▽
(** The manager dials its bootstrap peer, which proves to be [peer_a], and accepts a
    connection. *)
Definition dialled : PeerSession :=
  mkPeerSession 0 true (Some (SocketV4 [x0a; x00; x00; x01] 4001)) (Some peer_a) [x01; x02] NodeReady
    65536 8 0.
Definition m2 : ErpNetworkManager :=
  mkErpNetworkManager
    (mkPeerRegistry [Some dialled; Some (new_session 1 [] false None)] {[ peer_a := 0%nat ]} 2)
    (<[1%nat := []]> (<[0%nat := []]> ∅)) 1 [EvPeerConnected peer_a]
    [mkSpawned 0 Outbound None; mkSpawned 1 Inbound None].
Definition ws2 : Workers := <[1%nat := None]> (<[0%nat := Some peer_a]> (<[0%nat := None]> ∅)).

Lemma m2_reachable : reachable dial_config m2 ws2.
Proof.
  eapply rtc_l; [apply (world_own _ all_open (InBootstrapTimer true (Ok tt))); reflexivity|].
  eapply rtc_l; [apply (world_ready _ all_open 0 proved_a); reflexivity|].
  eapply rtc_l; [apply (world_own _ all_open (InAccepted (Ok tt))); reflexivity|].
  apply rtc_refl.
Qed.

Lemma registry_follows_workers_witness :
  connected_nodes (erp_events m2) = dom (by_node_peer (peers m2)) ∧
  (outbound_session_count (peers m2) ≤ 1)%nat.
Proof.
  destruct (registry_follows_workers dial_config m2 ws2 m2_reachable) as (_ & _ & Hc & _ & Ho & _). by split.
Defined.

Lemma manager_failures_witness :
  step_fails_only dial_config m2 ws2 all_open (InSession (SessReady 1 proved_a))
    (erp_step dial_config all_open m2 (InSession (SessReady 1 proved_a))).
Proof. exact (manager_failures dial_config m2 ws2 all_open (InSession (SessReady 1 proved_a)) m2_reachable eq_refl). Defined.

Lemma ended_session_stops_manager_witness :
  erp_run dial_config m2 [(first_ended, InNetCommand (NetSendFrame peer_a [x02])); (all_open, InAcceptFailed)] =
  Ret (m2, Err (Erp.network_send Erp.Disconnected)).
Proof.
  apply (ended_session_stops_manager dial_config m2 ws2 first_ended peer_a 0); [apply m2_reachable|done|done].
Defined.

Lemma frames_reach_their_sessions_witness :
  ∃ m', erp_step dial_config all_open m2 (InNetCommand (NetBroadcastFrame [x01])) = Ret (m', Ok tt) ∧
    session_commands m' !! 0%nat = Some [SessSendFrame [x01]] ∧ session_commands m' !! 1%nat = Some [].
Proof.
  destruct (frames_reach_their_sessions dial_config m2 ws2 all_open [x01] m2_reachable) as [_ (m' & Hr & Hc)];
    [done|].
  exists m'. split_and!; [exact Hr|rewrite Hc; reflexivity|rewrite Hc; reflexivity].
Defined.
End ErpNetworkWitness.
△
== Action item ==
One number is the expected answer: the count of lines above that hold the word "destruct".

== Result of the task ==
2